Zachery Post, owner of Elite Home Growers Academy, has been slammed with consultations to help people set up at-home marijuana grow stations. Since March, his small business has booked more than 15 appointments to help people set up tents, lighting and other equipment.
“We got one phone call to do a tent installation, and we took pictures and put it on social media — and next thing you know we’ve been busy ever since.”
Post credits the sudden uptick in business with the fact that marijuana dispensaries still haven’t opened after the state delayed approving cultivation sites. At the same time, he points out, people are stuck at home because of the pandemic.
Some local cannabis entrepreneurs, including Post, see it as an opportunity to catch up to big players driving the state’s burgeoning industry.
Usually, he spends most of his time teaching twice monthly now-virtual workshops on how to invest in the cannabis industry and grow the plant at home. But for now Post is leaning into the remote demand for his services.
“If it was not COVID-19 it would be another challenge that we would have to push through, so just treat COVID-19 like any other challenge, get through it and just keep it moving,” he said.
Grabbing an opportunity
Melanie Marie Randels is on a mission to make sure that Black people in particular are not just consumers of this new industry but business owners. With dispensaries delayed, she said it’s the perfect opportunity to educate her north St. Louis County community about how to cash in.
“There is a true medicinal side to this plant, and now a true business side that if we don’t position ourselves now within the industry we are going to miss out on the next rush,” she said.
Randels is the co-founder of the Canna Education Collective, which is opening a community-focused center in Dellwood this fall.

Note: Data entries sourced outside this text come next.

Lemma keeps_gp_injectEvent (topics : list Hash) (data : list byte) (blockNumber : Z) :
  keeps m_gp (injectEvent topics data blockNumber).
Proof.
  unfold injectEvent.
  apply keeps_bind; [apply keeps_getStatedb | intros s]. apply keeps_gp_setStatedb.
Qed.

Lemma keeps_gp_postOpBlock (aatx : Rip7560AccountAbstractionTx) (vpr : ValidationPhaseResult)
    (snapshot : StateDB) (executionResult : ExecutionResult)
    (gasUsed gasRefund receiptStatus executionStatus : Z) :
  keeps m_gp (postOpBlock evm aatx vpr snapshot executionResult gasUsed gasRefund
                receiptStatus executionStatus).
Proof.
  unfold postOpBlock, applyPaymasterPostOpFrame.
  destruct (negb _); [| apply keeps_mret].
  apply keeps_bind.
  - apply keeps_bind; [apply keeps_pure | intros msg].
    destruct (Paymaster aatx); [apply keeps_gp_callFrame | apply keeps_panic].
  - intros res. apply keeps_bind; [| intros [rs es]; apply keeps_mret].
    destruct (Failed res); [| apply keeps_mret].
    apply keeps_bind; [apply keeps_getStatedb | intros s].
    apply keeps_bind; [apply keeps_gp_setStatedb | intros _]. apply keeps_mret.
Qed.

Lemma keeps_gp_payCoinbase (cfg : VmConfig) (coinbase : Address)
    (msg : Rip7560AccountAbstractionTx) (gasUsed : Z) :
  keeps m_gp (payCoinbase config cfg header coinbase msg gasUsed).
Proof.
  unfold payCoinbase.
  apply keeps_bind; [apply keeps_pure | intros fee].
  destruct fee; [| apply keeps_mret].
  apply keeps_bind; [apply keeps_getStatedb | intros s]. apply keeps_gp_setStatedb.
Qed.

(** Validation reserves the total gas limit and nothing more. *)
Lemma validation_gp (tx : Rip7560AccountAbstractionTx) (m m' : Machine)
    (vpr : ValidationPhaseResult) :
  ApplyRip7560ValidationPhases base config evm header tx m = (Ok vpr, m') ->
  exists total,
    TotalGasLimit base tx = Ok total /\ total <= m_gp m /\
    m_gp m' = m_gp m - total /\ vpr_Tx vpr = tx.
Proof.
  intros H. destruct (validation_inv base config evm header tx m m' vpr H) as (t & Ht).
  destruct Ht as (_ & _ & Hbuy & _ & Hnonce & Hdep & _ & Hacc & _ & _ & _ & Hpm & Hm' & Hv).
  apply buyGas_Ok_inv in Hbuy as (HL & _ & Hle & Hgp & _).
  apply (keeps_CheckNonceRip7560 _ evm (frameStable_gp evm)) in Hnonce.
  apply keeps_gp_deployerFrame in Hdep.
  destruct (frameStable_gp evm) as (_ & _ & Hcall). apply Hcall in Hacc.
  apply (keeps_applyPaymasterValidationFrame _ evm (frameStable_gp evm)) in Hpm.
  exists (vt_gasLimit t). split; [exact HL |]. split; [exact Hle |].
  split; [| subst vpr; reflexivity].
  subst m'. simpl in *. congruence.
Qed.

(** An execution phase that returns a receipt has passed the guard and
    returned the remainder to the pool. *)
Lemma execution_gp (vpr : ValidationPhaseResult) (author : Address) (cfg : VmConfig)
    (usedGas : Z) (m m' : Machine) (receipt : Receipt) (usedGas' : Z) :
  ApplyRip7560ExecutionPhase base config evm vpr author header cfg usedGas m
    = (Ok (receipt, usedGas'), m') ->
  let totalGasLimit := dropErr (TotalGasLimit base (vpr_Tx vpr)) in
  0 <= rcpt_GasUsed receipt < 2 ^ 64 /\
  rcpt_GasUsed receipt <= totalGasLimit /\
  m_gp m' = m_gp m + sub64 totalGasLimit (rcpt_GasUsed receipt) /\
  usedGas' = add64 usedGas (rcpt_GasUsed receipt).
Proof.
  intros H totalGasLimit. unfold ApplyRip7560ExecutionPhase in H.
  apply bind_Ok_inv in H as (u1 & ma & Ha & H).
  assert (Ga : m_gp ma = m_gp m) by (inversion Ha; reflexivity).
  apply bind_Ok_inv in H as (s0 & mb & Hb & H). apply (keeps_getStatedb m_gp) in Hb.
  apply bind_Ok_inv in H as (res & mc & Hc & H). apply keeps_gp_callFrame in Hc.
  apply bind_Ok_inv in H as (s1 & md & Hd & H). apply (keeps_getStatedb m_gp) in Hd.
  apply bind_Ok_inv in H as (po & me & He & H). apply keeps_gp_postOpBlock in He.
  apply bind_Ok_inv in H as (s2 & mf & Hf & H). apply (keeps_getStatedb m_gp) in Hf.
  apply bind_Ok_inv in H as (u2 & mg & Hg & H). apply keeps_gp_setStatedb in Hg.
  apply bind_Ok_inv in H as (u3 & mh & Hh & H). apply keeps_gp_payCoinbase in Hh.
  fold totalGasLimit in H.
  set (gasUsed := sub64 (po_gasUsed po) (po_gasRefund po)) in *.
  destruct (totalGasLimit <? gasUsed) eqn:Hguard; [discriminate |].
  apply bind_Ok_inv in H as (pool & mi & Hi & H).
  unfold addGas in Hi.
  assert (Hpool : pool = m_gp mh + sub64 totalGasLimit gasUsed /\ mi = mh).
  { unfold AddGas in Hi. destruct (_ <? m_gp mh); inversion Hi; auto. }
  destruct Hpool as [-> ->]. clear Hi.
  apply bind_Ok_inv in H as (u4 & mj & Hj & H).
  assert (Gj : m_gp mj = m_gp mh + sub64 totalGasLimit gasUsed)
    by (inversion Hj; reflexivity).
  apply bind_Ok_inv in H as (u5 & mk & Hk & H).
  assert (Gk : m_gp mk = m_gp mj).
  { unfold injectRIP7560TransactionEvent in Hk.
    apply bind_Ok_inv in Hk as ([topics data] & mx & Hx & Hk).
    apply (keeps_pure m_gp) in Hx. apply keeps_gp_injectEvent in Hk. congruence. }
  apply bind_Ok_inv in H as (u6 & ml & Hl & H).
  assert (Gl : m_gp ml = m_gp mk).
  { destruct (isSome _); [| inversion Hl; reflexivity].
    unfold injectRIP7560AccountDeployedEvent in Hl.
    apply bind_Ok_inv in Hl as ([topics data] & mx & Hx & Hl).
    apply (keeps_pure m_gp) in Hx. apply keeps_gp_injectEvent in Hl. congruence. }
  apply bind_Ok_inv in H as (u7 & mm & Hm & H).
  assert (Gm : m_gp mm = m_gp ml).
  { destruct (Failed res); [| inversion Hm; reflexivity].
    unfold injectRIP7560TransactionRevertReasonEvent in Hm.
    apply bind_Ok_inv in Hm as ([topics data] & mx & Hx & Hm).
    apply (keeps_pure m_gp) in Hx. apply keeps_gp_injectEvent in Hm. congruence. }
  apply bind_Ok_inv in H as (u8 & mn & Hn & H).
  assert (Gn : m_gp mn = m_gp mm).
  { destruct (paymasterPostOpResult po) as [r |]; [| inversion Hn; reflexivity].
    destruct (Failed r); [| inversion Hn; reflexivity].
    unfold injectRIP7560TransactionPostOpRevertReasonEvent in Hn.
    apply bind_Ok_inv in Hn as ([topics data] & mx & Hx & Hn).
    apply (keeps_pure m_gp) in Hx. apply keeps_gp_injectEvent in Hn. congruence. }
  apply bind_Ok_inv in H as (s3 & mo & Ho & H). apply (keeps_getStatedb m_gp) in Ho.
  inversion H; subst; clear H. simpl.
  fold gasUsed.
  split; [apply wrap64_range |]. split; [lia |]. split; [congruence | reflexivity].
Qed.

The space, located in a Florissant Avenue strip mall, is still covered in bold purple paint from the last tenant, who ran a boutique. But after some renovations and a fresh coat of paint, Randles said it will turn into a cannabis “hub,” meant for anyone interested in learning more about it.
She said the center will offer information about how to become a caregiver, meaning growing marijuana plants on behalf of patients, as well as how to obtain a medical card.
Randels also envisions rooms for entrepreneurs to shoot promotional videos for their business, a retail space where they can sell products and classroom areas. She plans to host 12-week courses on how to grow cannabis, raise money and build a business.
Her goal is to make it easier for Black people to break into the predominantly white industry. Just 4% of licensed cannabis companies nationwide are African American owned and operated.
Randels said money is the biggest thing standing in the way — for her too. She’s still looking to lock in more investors to help finish the center.
“In order to break down the barriers of entry, we have to be able to position ourselves to have wealth. Not just a little cash, but wealth,” she said.
Randels is planning a soft opening of the center in October and a grand opening by the end of the year.
Need to pivot
The delay in opening dispensaries has changed how Brennan England envisions his business. He runs the state’s first consumption lounge — the Cola Lounge on Cherokee Street.
Before the pandemic, medical marijuana card holders could go there to play pool, take a painting class or discover products from local cannabis brands.
“With being social and connecting with people one of the biggest pieces of cannabis culture, we feel deprived right now. We feel really separated from that, and it's kind of sterilized a lot of our cannabis experiences,” England said.
He has closed the lounge temporarily, but one way he’s trying to keep the connection alive is through a subscription box program. Within the next month, customers can purchase monthly “stash boxes” filled with cannabis-related products —like smoking devices, topical treatments and England’s own line of CBD seltzers.
England said the success of his business is closely tied to dispensaries because the more access people have to cannabis, the more interested they may be in his lounge.
“It’s encouraged us to reach out to these brands that were ready for their jump off and might now be hurting,” he said, regarding brands’ CBD-based products and other merchandise. “We're giving them an outlet to still connect with customers.”
Down the street, a dispensary called Viola had planned to open this summer. Now the plan is to open the doors in the next three to six months.